Since I'm not a psychologist, I can't comment on the quality of the research, except to say that I found the presentation of the ideas was clear and very illustrative. Haidt's writing style is very accessible, and whether or not you agree with him by the end, anyone who carefully listens should at least appreciate where he was coming from. By the end, there's perhaps a means to appreciate where other people are coming from.
One major problem was that in his efforts to give a descriptive moral psychology, he ignored the prescriptive aspect. The question of whether or not people see morality a particular way doesn't make that way warranted. Of course Jonathan Haidt knows this, but neglects to mention this until near the end of the penultimate chapter, and even then does little more than shrug at the prospect. That's fair enough as he's not a moral philosopher, but for several chapters preceding that brief mention he focused on trying to understand morality from a neurological perspective - even going so far as to ridicule those current prescriptive theories as being inadequate and possibly the result of Aspergers' syndrome. As the reader this was quite jarring, as he was seeming to make the same mistake Sam Harris did in The Moral Landscape by descending into neurobabble.
For example, much is made of Western Educated Industrial Rich and Democratic (WEIRD) phenomenon of moral psychology where the educated products of enlightenment thinking see the role of moral thought in a very different way from all other societies (and even the poor in their own society). While he makes an interesting case for why moral psychology as a discipline has misfired by focusing on the WEIRD, be doesn't address the inverse case - why some of us are WEIRD? After all, being weird is the anomaly.
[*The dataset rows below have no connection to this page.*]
(** Changing the current thread without ending it. *)
Lemma assign_current_system f s :
  system_ok s → (∀ t, owner (f t) = owner t ∧ next (f t) = next t ∧ state (f t) ≠ THREAD_ZOMBIE) →
  ∃ s', assign (current_thread s) f s = Ok s' ∧ system_ok s'.
Proof.
  intros (l & zl & bl & Hok & Hk) Hf.
  assert (Hc : current_thread s ∈ l).
  { destruct Hok as [_ Hh]. destruct l; [done|]. cbn in Hh. injection Hh as ->. by left. }
  destruct (sched_threads _ _ _ _ Hok Hc) as [t Ht]. rewrite (assign_ok _ _ _ _ Ht).
  eexists. split; [reflexivity|]. exists l, zl, bl. rewrite (alter_insert_Some _ _ _ _ Ht). split.
  - destruct Hok as [Hok Hh]. split; [|done].
    eapply lists_ok_links; [exact Hok| | |done|done]; cbn [set_threads threads].
    + intros q Hq u Hu. destruct (decide (q = current_thread s)) as [->|].
      * rewrite lookup_alter_eq, Ht in Hu. injection Hu as <-. exists t.
        split; [done|]. split; [apply Hf|]. split; intros H; [by destruct (Hf t) as (_ & _ & [])|].
        by destruct (lo_alive _ _ _ Hok _ _ Hc Ht).
      * rewrite lookup_alter_ne in Hu by done. by exists u.
    + intros q Hq. apply is_Some_alter. by eapply lists_dom.
  - eapply kernel_ok_same; [exact Hk|done| |done]. apply same_owner_alter. intros u. apply Hf.
Qed.

Lemma sleep_system ms s : system_ok s → ∃ s', thread_sleep ms s = Ok s' ∧ system_ok s'.
Proof.
  intros H. unfold thread_sleep.
  destruct (assign_current_system (λ t, set_state THREAD_SLEEPING
    (set_sleep (if ms / 10 =? 0 then 1 else ms / 10) t)) s H) as (s1 & -> & H1); [done|].
  run. by apply yield_system.
Qed.

Lemma kill_system i s : system_ok s → ∃ b s', thread_kill i s = Ok (b, s') ∧ system_ok s'.
Proof.
  intros (l & zl & bl & Hok & Hk). destruct l as [|cur rest]; [by destruct Hok|].
  assert (Hs : system_ok s) by by exists (cur :: rest), zl, bl.
  destruct (thread_kill_cases i s cur rest zl Hok)
    as (tc & ti & Htc & Hti & [(_ & ->)|(N1 & N2 & N3 & [(_ & ->)|(a & v & p & b & tp & El & Hp & Hi & Hni & ->)])]);
    [by eauto..|].
  eexists _, _. split; [reflexivity|]. destruct Hok as [Hok Hh]. rewrite El in Hok, Hh.
  exists (a ++ v :: b), (p :: zl), bl. split; [split|].
  - by eapply unlinked_lists.
  - cbn [unlinked]. by destruct a.
  - eapply kernel_ok_same; [exact Hk|done|by apply unlinked_owner|]. rewrite El. symmetry.
    apply perm_unlink.
Qed.

(** [thread_exit] of a thread other than the two that must not end. *)
Lemma exit_resched code s self rest zl t :
  sched_ok s (self :: rest) zl → threads s !! self = Some t → id t ≠ 0 →
  self ≠ idle_thread_ptr s →
  ∃ s1 s' l', thread_exit_unlink code s = Ok s1 ∧ thread_exit code s = Ok s' ∧
    same_owner (threads s) (threads s') ∧ sc_heap s' = sc_heap s ∧
    sched_ok s' l' (self :: zl) ∧ l' ≡ₚ rest ∧
    ∃ t', threads s' !! self = Some t' ∧ state t' = THREAD_ZOMBIE ∧ exit_code t' = code.
Proof.
  intros Hok Ht Hid Hni.
  destruct (exit_unlink_spec s self rest zl code t Hok Ht Hid Hni) as (prev & l1 & Er & E1 & Hok1).
  set (s1 := unlinked prev self (next t) (exited code) s) in *.
  assert (Hc : current_thread s1 = self) by (destruct Hok as [_ Hh]; cbn in Hh |- *; congruence).
  destruct (yield_zombie_ok s1 rest (self :: zl) Hok1) as (s' & l' & E & Hok' & Hl' & Hr);
    [rewrite Hc; by left|].
  exists s1, s', l'. split; [done|]. split; [unfold thread_exit; rewrite E1; done|].
  assert (Hnr : self ∉ rest) by by apply NoDup_cons, (lo_ring _ _ _ (proj1 Hok)).
  assert (Hne : self ≠ prev) by (intros ->; apply Hnr; set_solver).
  split_and!; try done.
  - eapply same_owner_trans; [by apply (unlinked_owner prev self (next t) (exited code))|].
    eapply resched_owner; [apply owner_wake|exact Hr].
  - by rewrite (rs_heap _ _ _ _ Hr).
  - pose proof (rs_threads _ _ _ _ Hr self) as Hs. rewrite decide_False in Hs by done.
    unfold s1, unlinked in Hs. cbn in Hs. rewrite lookup_alter_eq, lookup_alter_ne, Ht in Hs by done.
    destruct (threads s' !! self) as [t'|]; [|done]. exists t'. split; [done|]. cbn in Hs.
    apply (inj Some) in Hs. split; [exact (f_equal state Hs)|exact (f_equal exit_code Hs)].
Qed.

Lemma exit_panics code s self rest zl t :
  sched_ok s (self :: rest) zl → threads s !! self = Some t →
  id t = 0 ∨ self = idle_thread_ptr s →
  thread_exit code s = Panic K_ERR_SYSTEM_THREAD_EXIT_ATTEMPT.
Proof.
  intros [_ Hh] Ht Hbad. assert (Hc : current_thread s = self) by (cbn in Hh; congruence).
  unfold thread_exit, thread_exit_unlink. rewrite Hc, (assign_ok _ _ _ _ Ht). run.
  cbn [set_threads threads]. rewrite (deref_thread _ _ _ (lookup_insert_eq _ _ _)). run.
  destruct Hbad as [Hz|Hz]; cbn [set_state set_exit_code id].
  - by rewrite Hz.
  - by rewrite (proj2 (Z.eqb_eq _ _) Hz), orb_true_r.
Qed.

Lemma exit_system code s :
  system_ok s →
  (∃ s', thread_exit code s = Ok s' ∧ system_ok s') ∨
  thread_exit code s = Panic K_ERR_SYSTEM_THREAD_EXIT_ATTEMPT.
Proof.
  intros (l & zl & bl & Hok & Hk). destruct l as [|self rest]; [by destruct Hok|].
  destruct (sched_threads _ _ _ self Hok) as [t Ht]; [by left|].
  destruct (decide (id t = 0 ∨ self = idle_thread_ptr s)) as [Hbad|[Hid Hni]%Decidable.not_or].
  - right. by eapply exit_panics.
  - left. destruct (exit_resched code s self rest zl t Hok Ht Hid Hni)
      as (s1 & s' & l' & _ & E & Ho & Hh & Hok' & Hl' & _).
    exists s'. split; [done|]. exists l', (self :: zl), bl. split; [done|].
    eapply kernel_ok_same; [exact Hk|done|done|]. rewrite Hl'. symmetry.
    exact (Permutation_middle rest zl self).
Qed.

Lemma cleanup_spec s l zl bl :
  sched_ok s l zl → kernel_ok s (l ++ zl) bl →
  ∃ s' bl', cleanup_zombies s = Ok s' ∧ sched_ok s' l [] ∧ kernel_ok s' l bl' ∧
    (∀ p, threads s' !! p = if decide (p ∈ zl) then None else threads s !! p) ∧
    (∀ q, Heap.live bl' !! q =
       if decide (q ∈ (zl ≫= owned (threads s))) then None else Heap.live bl !! q).
Proof.
  intros [[H1 H2 H3 H4 H5 H6 H7] Hh] [[R1 R2 R3] Hk].
  apply NoDup_app in H3 as (_ & Hdisj & Hndz). rewrite bind_app in R2, R3.
  apply NoDup_app in R2 as (N1 & N2 & N3). unfold cleanup_zombies.
  destruct (cleanup_loop_spec (S (fuel_of s)) zl (zombie_list_head s) (set_zombies 0 s) bl)
    as (m' & h' & bl' & -> & Hm & Hh' & Hl').
  - exact H2.
  - done.
  - set_solver.
  - intros q t Hq. apply Hk. set_solver.
  - constructor; [exact R1|exact N3|]. intros q Hq. apply R3. set_solver.
  - apply le_S, NoDup_dom_size; [done|]. intros q. by eapply path_dom.
  - cbn in Hm, Hl'. eexists _, bl'. split; [reflexivity|].
    assert (Hml : ∀ q, q ∈ l → m' !! q = threads s !! q).
    { intros q Hq. rewrite Hm, decide_False; [done|]. by apply Hdisj. }
    split; [split; [constructor|done]|]; cbn; rewrite ?app_nil_r; try done.
    + destruct H1 as (Hnd & h & Hh1 & Hp). split; [done|]. exists h. split; [done|].
      eapply path_same_next; [|exact Hp]. intros q Hq. by rewrite Hml.
    + apply H1.
    + set_solver.
    + intros p t Hp. rewrite Hml by done. by apply H6.
    + intros p t Hp%elem_of_nil. done.
    + split; [|done].
      assert (Eo : l ≫= owned m' = l ≫= owned (threads s)).
      { apply bind_owned_same. intros q Hq. by rewrite Hml. }
      split; [constructor; cbn; rewrite ?Eo; try done|].
      * intros q Hq. rewrite Hl', decide_False by by apply N2. apply R3. set_solver.
      * intros p t Hp. cbn. rewrite Hml by done. apply Hk. set_solver.
Qed.

Lemma cleanup_system s : system_ok s → ∃ s', cleanup_zombies s = Ok s' ∧ system_ok s'.
Proof.
  intros (l & zl & bl & Hok & Hk).
  destruct (cleanup_spec s l zl bl Hok Hk) as (s' & bl' & E & Hok' & Hk' & _).
  exists s'. split; [done|]. exists l, [], bl'. by rewrite app_nil_r.
Qed.

(** Adding a kernel thread: it starts right behind the current thread, or there
    was no memory and the threads are as before. *)
Lemma add_spec texit uentry entry nm s cur rest zl bl :
  sched_ok s (cur :: rest) zl → kernel_ok s ((cur :: rest) ++ zl) bl →
  ∃ t s' bl', thread_add texit uentry entry nm false s = Ok (t, s') ∧
    current_thread s' = cur ∧
    (t = 0 ∧ sched_ok s' (cur :: rest) zl ∧ kernel_ok s' ((cur :: rest) ++ zl) bl' ∧
       threads s' = threads s ∧ next_thread_id s' = next_thread_id s ∨
     sched_ok s' (cur :: t :: rest) zl ∧ kernel_ok s' ((cur :: t :: rest) ++ zl) bl' ∧
       (t ∉ (cur :: rest) ++ zl) ∧
       ∃ th, threads s' !! t = Some th ∧ id th = next_thread_id s ∧
         fresh_thread texit entry nm (stack_start th) th (stack_words s')).
Proof.
  intros Hok [HR Hk]. unfold thread_add.
  assert (Hc : current_thread s = cur) by (destruct Hok as [_ Hh]; cbn in Hh; congruence).
  destruct (thread_create_spec texit entry nm s bl (ro_heap _ _ _ HR))
    as (t & s1 & bl1 & -> & Hh1 & Hmono & Ec & Ei & En & Ez & Hcase). run.
  destruct Hcase as [[-> Em]|(stack & th & T0 & S0 & Hts & Em & Hf & L1 & L2 & L3 & L4)].
  { exists 0, s1, bl1. split; [done|]. split; [congruence|]. left. split; [done|].
    destruct Hok as [[H1 H2 H3 H4 H5 H6 H7] Hh], HR as [R1 R2 R3].
    split; [split; [constructor; rewrite ?Em, ?Ei, ?Ez; done|congruence]|]. split; [|done].
    split; [constructor; rewrite ?Em; auto|]. by rewrite Em. }
  rewrite (proj2 (Z.eqb_neq t 0)) by lia.
  destruct (sched_threads _ _ _ cur Hok) as [ct Hct]; [by left|].
  pose proof (fresh_not_thread s (cur :: rest) zl bl t (proj1 Hok) HR L1) as Hnt.
  assert (Hne : t ≠ cur) by set_solver.
  assert (Hct1 : threads s1 !! cur = Some ct) by by rewrite Em, lookup_insert_ne.
  rewrite (thread_link_eq s1 t th ct); rewrite ?Ec, ?Hc, ?Em; [|apply lookup_insert_eq|by rewrite lookup_insert_ne|done].
  run. set (s2 := set_threads _ _).
  assert (Em2 : threads s2 = linked cur t (next_thread_id s1) ct th (threads s)).
  { unfold s2, linked. cbn. by rewrite insert_insert_eq. }
  destruct Hf as (F1 & F2 & F3 & Fr). subst stack.
  exists t, s2, bl1. split; [done|]. split; [cbn; congruence|]. right. split_and!; [split|split| |].
  - eapply (linked_lists s); [exact (proj1 Hok)|done|done|lia|by rewrite F3|exact Em2|done|done].
  - cbn. congruence.
  - eapply (linked_resources s); [exact (proj1 Hok)|done|done|done|exact Em2|done|lia|done|done..].
  - intros q u Hq Hu. rewrite Em2 in Hu. unfold linked in Hu.
    apply lookup_insert_Some in Hu as [[-> <-]|[Q1 Hu]]; [cbn; eapply Hk; [|exact Hct]; by left|].
    apply lookup_insert_Some in Hu as [[-> <-]|[Q2 Hu]]; [done|].
    apply (Hk q); [set_solver|done].
  - done.
  - exists (set_next (next ct) (set_id (next_thread_id s1) th)). rewrite Em2. unfold linked.
    rewrite lookup_insert_ne, lookup_insert_eq by done. split; [done|]. split; [cbn; congruence|].
    unfold fresh_thread. cbn. by destruct Fr as (? & ? & ? & ? & ?).
Qed.

Lemma add_system texit uentry entry nm s :
  system_ok s → ∃ t s', thread_add texit uentry entry nm false s = Ok (t, s') ∧ system_ok s'.
Proof.
  intros (l & zl & bl & Hok & Hk). destruct l as [|cur rest]; [by destruct Hok|].
  destruct (add_spec texit uentry entry nm s cur rest zl bl Hok Hk)
    as (t & s' & bl' & E & _ & [(-> & Hok' & Hk' & _)|(Hok' & Hk' & _)]);
    eexists _, s'; (split; [exact E|]); by eexists _, _, _.
Qed.

(** A ring of the boot thread, which has no stack of its own, and the idle thread. *)
Lemma two_threads_ok s c t tc tt bl :
  threads s !! c = Some tc → threads s !! t = Some tt → next tc = t → next tt = c →
  0 ≠ c → 0 ≠ t → c ≠ t → state tc = THREAD_READY → state tt = THREAD_READY →
  current_thread s = c → idle_thread_ptr s = t → zombie_list_head s = 0 →
  is_user tc = false → is_user tt = false →
  stack_start tc = 0 → stack_start tt ≠ 0 → stack_start tt ≠ c → stack_start tt ≠ t →
  Heap.heap_ok (sc_heap s) bl → is_Some (Heap.live bl !! c) → is_Some (Heap.live bl !! t) →
  is_Some (Heap.live bl !! stack_start tt) →
  sched_ok s [c; t] [] ∧ kernel_ok s [c; t] bl.
Proof.
  intros Hc Ht Nc Nt C0 T0 Hct Sc St Ec Ei Ez Uc Ut Kc Kt K1 K2 Hh Lc Lt Lk.
  assert (Hall : ∀ p u, p ∈ [c; t] → threads s !! p = Some u → u = tc ∨ u = tt) by set_solver.
  assert (Eo : [c; t] ≫= owned (threads s) = [c; stack_start tt; t]).
  { cbn. unfold owned. rewrite Hc, Ht, Kc. by rewrite (proj2 (Z.eqb_neq _ _) Kt). }
  split; [split; [constructor|]|split; [constructor|]]; rewrite ?app_nil_r, ?Eo, ?Ez, ?Ei; try done.
  - split; [repeat constructor; set_solver|]. exists c. split; [done|].
    cbn. rewrite Hc, Ht. eauto 10.
  - repeat constructor; set_solver.
  - set_solver.
  - set_solver.
  - intros p u Hp Hu. destruct (Hall p u Hp Hu) as [->| ->]; congruence.
  - by intros p u Hp%elem_of_nil.
  - cbn. congruence.
  - repeat constructor; set_solver.
  - intros q. rewrite !elem_of_cons, elem_of_nil. by intros [->|[->|[->|[]]]].
  - intros p u Hp Hu. destruct (Hall p u Hp Hu) as [->| ->]; congruence.
Qed.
If you keep in mind that his account of morality is descriptive rather than normative, then the book reads much better. It's a good account of how to think about how other people think on moral issues, and that is a vital part of having an understanding of where other people are coming from. For that, the book is good. And as far as the presentation goes, Haidt's willingness to describe the diagrams was useful, and him breaking out in song was an unexpected joy.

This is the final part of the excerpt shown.